Despite a marked improvement in sensitivity, the present study revealed that metabolic parameters did not have a significantly negative influence on the test specificity and overall accuracy. Based on previous studies, the most causes of false-positive results in the breast lesions are infectious processes, lactation, radiation, and surgery which were all considered exclusion criteria in the present study and most other similar reports [34]. Furthermore, fibroadenoma as the most common benign breast mass with high F-18 FDG uptake usually presents as a low FDG-avid lesion and tends to occur at a lower age (below 40 years [35]) compared with other PET-detected incidental breast lesion (above 40 years [14, 17, 36]). Thus, the most common potential source of false-positive lesions contributes little in the ultimate performance characteristics of combined criteria.
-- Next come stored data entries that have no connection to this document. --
(** ** Route colours *)

Lemma palette_color_in_range (color_palette : list Color) index :
  color_palette <> [] ->
  exists color, color_palette !! (index mod length color_palette) = Some color /\
                palette_color color_palette index (length color_palette) = Returns color.
Proof.
  intros Hne. unfold palette_color.
  assert (Hpos : length color_palette <> 0) by (destruct color_palette; [congruence|discriminate]).
  rewrite decide_False by exact Hpos.
  destruct (lookup_lt_is_Some_2 color_palette (index mod length color_palette))
    as [color Hc]; [apply Nat.mod_upper_bound; exact Hpos|].
  exists color. rewrite Hc. split; reflexivity.
Qed.

Lemma back_of_front {A} (v : list A) a : front v = Returns a -> exists b, back v = Returns b.
Proof.
  destruct v as [|a0 v]; [discriminate|]. intros _. unfold back.
  destruct (last (a0 :: v)) as [b|] eqn:Hl; [eauto|].
  apply last_None in Hl. discriminate.
Qed.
The present study has some major limitations. A lack of histopathological confirmation for most benign lesions provides limited evidence for detailed metabolic features of any individual entities; however, regarding the aggressive behavior of most breast cancers, a 2-year period of clinical formal follow-up reliably serves as definitive diagnostic criteria to exclude malignancy. Therefore, the final results on the overall diagnostic performance have not been negatively influenced by this limitation. The small sample size, particularly in the malignant breast lesion group, precludes addressing the potential impact of metabolic information on individual categories. This issue is particularly important in BI-RADS 3 and 4, which are the most challenging classes. Moreover, breast cancer may coincide with certain genitourinary cancers including ovarian cancer, for which subgroup analyses may indicate particular associations [37]. Breast sonography was performed by different breast imaging specialists. Based on previous studies, there is an excellent interobserver agreement for BI-RADS lexicon providing harmonized and accurate consensus for different observers [4], which may rule out any potential biasness. Certain interfering variables were not collected and studied including breast density, size, location, and morphology of the tumor, and subcategories of pathology. Furthermore, in a patient collective probably high risk for breast cancer (e.g., BRCA mutation carriers), ultrasound BI-RADS categories might differ because the baseline risk for breast cancer is probably high. These possible confounders should be further studied in the future. In addition, further studies are needed, with preferably larger sample sizes, to confirm and validate the results in a new set of cases. Finally, considering the strength of MRI for assessment of breast lesions, we suggest integrating MRI with metabolic activity in future studies.

In conclusion, the diagnostic performance of BI-RADS could be maximized by applying a 2-threshold SUVmax diagnostic approach. Lesions with either BI-RADS ≥ 4 or SUVmax ≥ 3.7 should prompt a histopathological exam. BI-RADS-negative lesions with an indeterminate SUVmax (2 ≤ SUVmax < 3.7) do not sufficiently meet an indication to justify a recommendation for biopsy to exclude malignancy, and probably most people benefit from a follow-up imaging at short intervals. BI-RADS-negative lesions with SUVmax < 2 can be confidently considered for a routine follow-up care.